- MATERIAL FOR THE TASK
(* ===== verification/TopDown.v ===== *)
(** * Which nodes a store lacks

    src/src/top-down.hh: [nextBatch], [TopDownWalk] and [BuildWalk].  A [std::set]
    is a [gset] and a [std::map] a [gmap]; their order of iteration is the one of
    stdpp, on which no result depends.  The callbacks of the templates are
    arguments: [keys], [children] and [uses] are functions of a node, [query] and
    [fetch] answer with a set of keys.

    Loops over the graph have fuel; TopDownWalks.v and TopDownBuild.v show how much
    is enough for a finite graph.  [children_of] is total where [used.at] throws: the
    walk only asks for nodes of [used], as [Deciding] says.  [nextBatch] grows its batch at every iteration of its loop, so
    one more than the budget is always enough for it. *)

From S2P Require Import Prelude.

(** ** [nextBatch] *)

Definition topDownBudget : nat := 64.

Section NextBatch.
Context {Node : Type} `{Countable Node} (children : Node → list Node).

(** The unqueried nodes of a level. *)
Fixpoint take_level (level batch : list Node) (queried : gset Node) : list Node * gset Node :=
  match level with
  | [] => (batch, queried)
  | node :: level' =>
      if decide (node ∈ queried) then take_level level' batch queried
      else take_level level' (batch ++ [node]) ({[node]} ∪ queried)
  end.

(** The unqueried children of the nodes of a level. *)
Definition below_of (queried : gset Node) (current : list Node) : gset Node :=
  list_to_set (filter (λ child, child ∉ queried) (current ≫= children)).

Fixpoint batch_loop (fuel : nat) (budget : nat) (batch current : list Node) (queried : gset Node)
    : option (list Node * gset Node) :=
  if decide (length batch < budget) then
    match fuel with
    | O => None
    | S fuel' =>
        let below := below_of queried current in
        if decide (below = ∅ ∨ budget < length batch + size below) then Some (batch, queried)
        else batch_loop fuel' budget (batch ++ elements below) (elements below) (below ∪ queried)
    end
  else Some (batch, queried).

Definition nextBatch (level : list Node) (queried : gset Node) (budget : nat) : option (list Node * gset Node) :=
  let '(batch, queried) := take_level level [] queried in
  batch_loop (S budget) budget batch level queried.
End NextBatch.

(** ** [TopDownWalk] *)

Module TopDownWalk.
Section TopDownWalk.
Context {Node Key : Type} `{Countable Node} `{Countable Key}.
Context (keys : Node → list Key) (children : Node → list Node) (query : gset Key → gset Key) (budget : nat).

Record t := mk { valid : gset Key; queried : gset Node; seen : gset Node; missing : gset Node }.

Definition queryBatch (batch : list Node) (w : t) : t :=
  let wanted : gset Key := list_to_set (batch ≫= keys) in
  if decide (wanted = ∅) then w
  else mk (valid w ∪ query wanted) (queried w) (seen w) (missing w).

Definition isHeld (w : t) (node : Node) : bool :=
  bool_decide (keys node ≠ []) && forallb (λ key, bool_decide (key ∈ valid w)) (keys node).

(** [erase_if] of the nodes that were seen. *)
Fixpoint unseen (level : list Node) (w : t) : list Node * t :=
  match level with
  | [] => ([], w)
  | node :: level' =>
      if decide (node ∈ seen w) then unseen level' w
      else let '(rest, w') := unseen level' (mk (valid w) (queried w) ({[node]} ∪ seen w) (missing w)) in
           (node :: rest, w')
  end.

(** One node of a level. *)
Definition visit (acc : list Node * t) (node : Node) : list Node * t :=
  let '(next, w) := acc in
  if isHeld w node then acc
  else (next ++ children node, mk (valid w) (queried w) (seen w) ({[node]} ∪ missing w)).

Fixpoint run (fuel : nat) (level : list Node) (w : t) : option (gset Node) :=
  match fuel with
  | O => None
  | S fuel' =>
      let '(level, w) := unseen level w in
      match level with
      | [] => Some (missing w)
      | _ =>
          '(batch, q) ← nextBatch children level (queried w) budget;
          let w := queryBatch batch (mk (valid w) q (seen w) (missing w)) in
          let '(next, w) := foldl visit ([], w) level in
          run fuel' next w
      end
  end.
End TopDownWalk.
End TopDownWalk.

Definition missingTopDown {Node Key} `{Countable Node} `{Countable Key} (fuel : nat) (roots : list Node)
    (keys : Node → list Key) (children : Node → list Node) (query : gset Key → gset Key) (budget : nat)
    : option (gset Node) :=
  TopDownWalk.run keys children query budget fuel roots (TopDownWalk.mk ∅ ∅ ∅ ∅).

(** ** [BuildWalk] *)

(** [for (auto & [key, v] : m) acc[key] = f(v, acc[key])]. *)
Definition upd_each {K V W} `{Countable K} (f : V → option W → W) (m : gmap K V) (acc : gmap K W) : gmap K W :=
  foldl (λ acc kv, <[kv.1 := f kv.2 (acc !! kv.1)]> acc) acc (map_to_list m).

Module BuildWalk.
Section BuildWalk.
Context {Node Key : Type} `{Countable Node} `{Countable Key}.
Context (uses : Node → gmap Node (list Key)) (query fetch : gset Key → gset Key) (budget : nat).

Record t := mk {
  rebuilt : gset Node;
  used : gmap Node (gmap Node (list Key));
  users : gmap Node N;
  needs : gmap Node (gset Key);
  anyNeeds : gmap Node (gset Key);
  level : list Node;
  valid : gset Key;
  queried : gset Node;
  missing : gset Node;
}.
Definition with_level v w := mk (rebuilt w) (used w) (users w) (needs w) (anyNeeds w) v (valid w) (queried w) (missing w).
Definition with_users v w := mk (rebuilt w) (used w) v (needs w) (anyNeeds w) (level w) (valid w) (queried w) (missing w).
Definition with_needs v w := mk (rebuilt w) (used w) (users w) v (anyNeeds w) (level w) (valid w) (queried w) (missing w).
Definition with_valid v w := mk (rebuilt w) (used w) (users w) (needs w) (anyNeeds w) (level w) v (queried w) (missing w).
Definition with_queried v w := mk (rebuilt w) (used w) (users w) (needs w) (anyNeeds w) (level w) (valid w) v (missing w).
Definition with_missing v w := mk (rebuilt w) (used w) (users w) (needs w) (anyNeeds w) (level w) (valid w) (queried w) v.

(** More keys of a node. *)
Definition more_keys (ks : list Key) (o : option (gset Key)) : gset Key := default ∅ o ∪ list_to_set ks.
Definition one_more (o : option N) : N := u64 (default 0%N o + 1).

Definition isHeld (node : Node) : M t bool :=
  w ← get;
  keys ← expect OutOfRange (needs w !! node);
  mret (negb (bool_decide (node ∈ rebuilt w)) && negb (bool_decide (keys = ∅)) && bool_decide (keys ⊆ valid w)).

(** The nodes a node of the graph depends on. *)
Definition children_of (w : t) (node : Node) : list Node :=
  match used w !! node with Some m => (map_to_list m).*1 | None => [] end.

Definition queryAhead (needed : list Node) : M t () :=
  w ← get;
  '(batch, q) ← expect OutOfFuel (nextBatch (children_of w) needed (queried w) budget);
  modify (with_queried q);;
  let keys : gset Key := union_list ((λ node, default ∅ (anyNeeds w !! node)) <$> batch) in
  if decide (keys = ∅) then mret tt else modify (λ w, with_valid (valid w ∪ query keys) w).

Definition fetchLacking (needed : list Node) : M t () :=
  lacking ← foldM (λ acc node,
    w ← get;
    if decide (node ∈ rebuilt w) then mret acc
    else keys ← expect OutOfRange (needs w !! node); mret (acc ∪ (keys ∖ valid w))) ∅ needed;
  if decide (lacking = ∅) then mret tt else modify (λ w, with_valid (valid w ∪ fetch lacking) w).

(** A user of [child] was decided. *)
Definition one_user_less (next : list Node) (child : Node) : M t (list Node) :=
  w ← get;
  n ← expect OutOfRange (users w !! child);
  modify (with_users (<[child := sub64 n 1]> (users w)));;
  mret (if (sub64 n 1 =? 0)%N then next ++ [child] else next).

Definition decide_node (next : list Node) (node : Node) : M t (list Node) :=
  w ← get;
  lacks ← (if decide (is_Some (needs w !! node)) then held ← isHeld node; mret (negb held) else mret false);
  m ← expect OutOfRange (used w !! node);
  (if lacks : bool then
     modify (λ w, with_missing ({[node]} ∪ missing w) w);;
     modify (λ w, with_needs (upd_each more_keys m (needs w)) w)
   else mret tt);;
  foldM one_user_less next (map_to_list m).*1.

(** [BuildWalk::decide] *)
Definition decide_level : M t (list Node) := w ← get; foldM decide_node [] (level w).

(** The constructor: the graph below the roots. *)
Fixpoint explore (fuel : nat) (todo : list Node) (w : t) : option t :=
  match todo with
  | [] => Some w
  | node :: todo' =>
      match fuel with
      | O => None
      | S fuel' =>
          if decide (is_Some (used w !! node)) then explore fuel' todo' w
          else
            let m := uses node in
            explore fuel' (rev (map_to_list m).*1 ++ todo')
              (mk (rebuilt w) (<[node := m]> (used w)) (upd_each (λ _, one_more) m (users w)) (needs w)
                 (upd_each more_keys m (anyNeeds w)) (level w) (valid w) (queried w) (missing w))
      end
  end.

Definition root_keys (rebuildRoots : bool) (wanted : list Key) : gset Key :=
  if rebuildRoots then ∅ else list_to_set wanted.

Definition initial (roots : gmap Node (list Key)) (rebuildRoots : bool) : t :=
  mk (if rebuildRoots then dom roots else ∅) ∅ ∅
     (root_keys rebuildRoots <$> roots) (root_keys rebuildRoots <$> roots) [] ∅ ∅ ∅.

Definition BuildWalk_ (fuel : nat) (roots : gmap Node (list Key)) (rebuildRoots : bool) : option t :=
  w ← explore fuel (rev (map_to_list roots).*1) (initial roots rebuildRoots);
  Some (with_level (filter (λ root, users w !! root = None) (map_to_list roots).*1) w).

Definition run_level : M t () :=
  w ← get;
  let needed := filter (λ node, is_Some (needs w !! node)) (level w) in
  queryAhead needed;;
  fetchLacking needed;;
  next ← decide_level;
  modify (with_level next).

Fixpoint run (fuel : nat) : M t (gset Node) :=
  w ← get;
  match level w with
  | [] => mret (missing w)
  | _ => match fuel with
         | O => throw OutOfFuel
         | S fuel' => run_level;; run fuel'
         end
  end.
End BuildWalk.
End BuildWalk.

Definition missingForBuild {Node Key} `{Countable Node} `{Countable Key} (fuel : nat)
    (roots : gmap Node (list Key)) (rebuildRoots : bool) (uses : Node → gmap Node (list Key))
    (query fetch : gset Key → gset Key) (budget : nat) : option (gset Node) :=
  w ← BuildWalk.BuildWalk_ uses fuel roots rebuildRoots;
  match BuildWalk.run query fetch budget fuel w with
  | (_, Ok missing) => Some missing
  | _ => None
  end.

- TRY IT
All lines above from the one containing "(** [erase_if] of" to the one containing "else (next ++" must be repeated exactly, both lines included, and no others.

- ANSWER SPACE
(** [erase_if] of the nodes that were seen. *)
Fixpoint unseen (level : list Node) (w : t) : list Node * t :=
  match level with
  | [] => ([], w)
  | node :: level' =>
      if decide (node ∈ seen w) then unseen level' w
      else let '(rest, w') := unseen level' (mk (valid w) (queried w) ({[node]} ∪ seen w) (missing w)) in
           (node :: rest, w')
  end.

(** One node of a level. *)
Definition visit (acc : list Node * t) (node : Node) : list Node * t :=
  let '(next, w) := acc in
  if isHeld w node then acc
  else (next ++ children node, mk (valid w) (queried w) (seen w) ({[node]} ∪ missing w)).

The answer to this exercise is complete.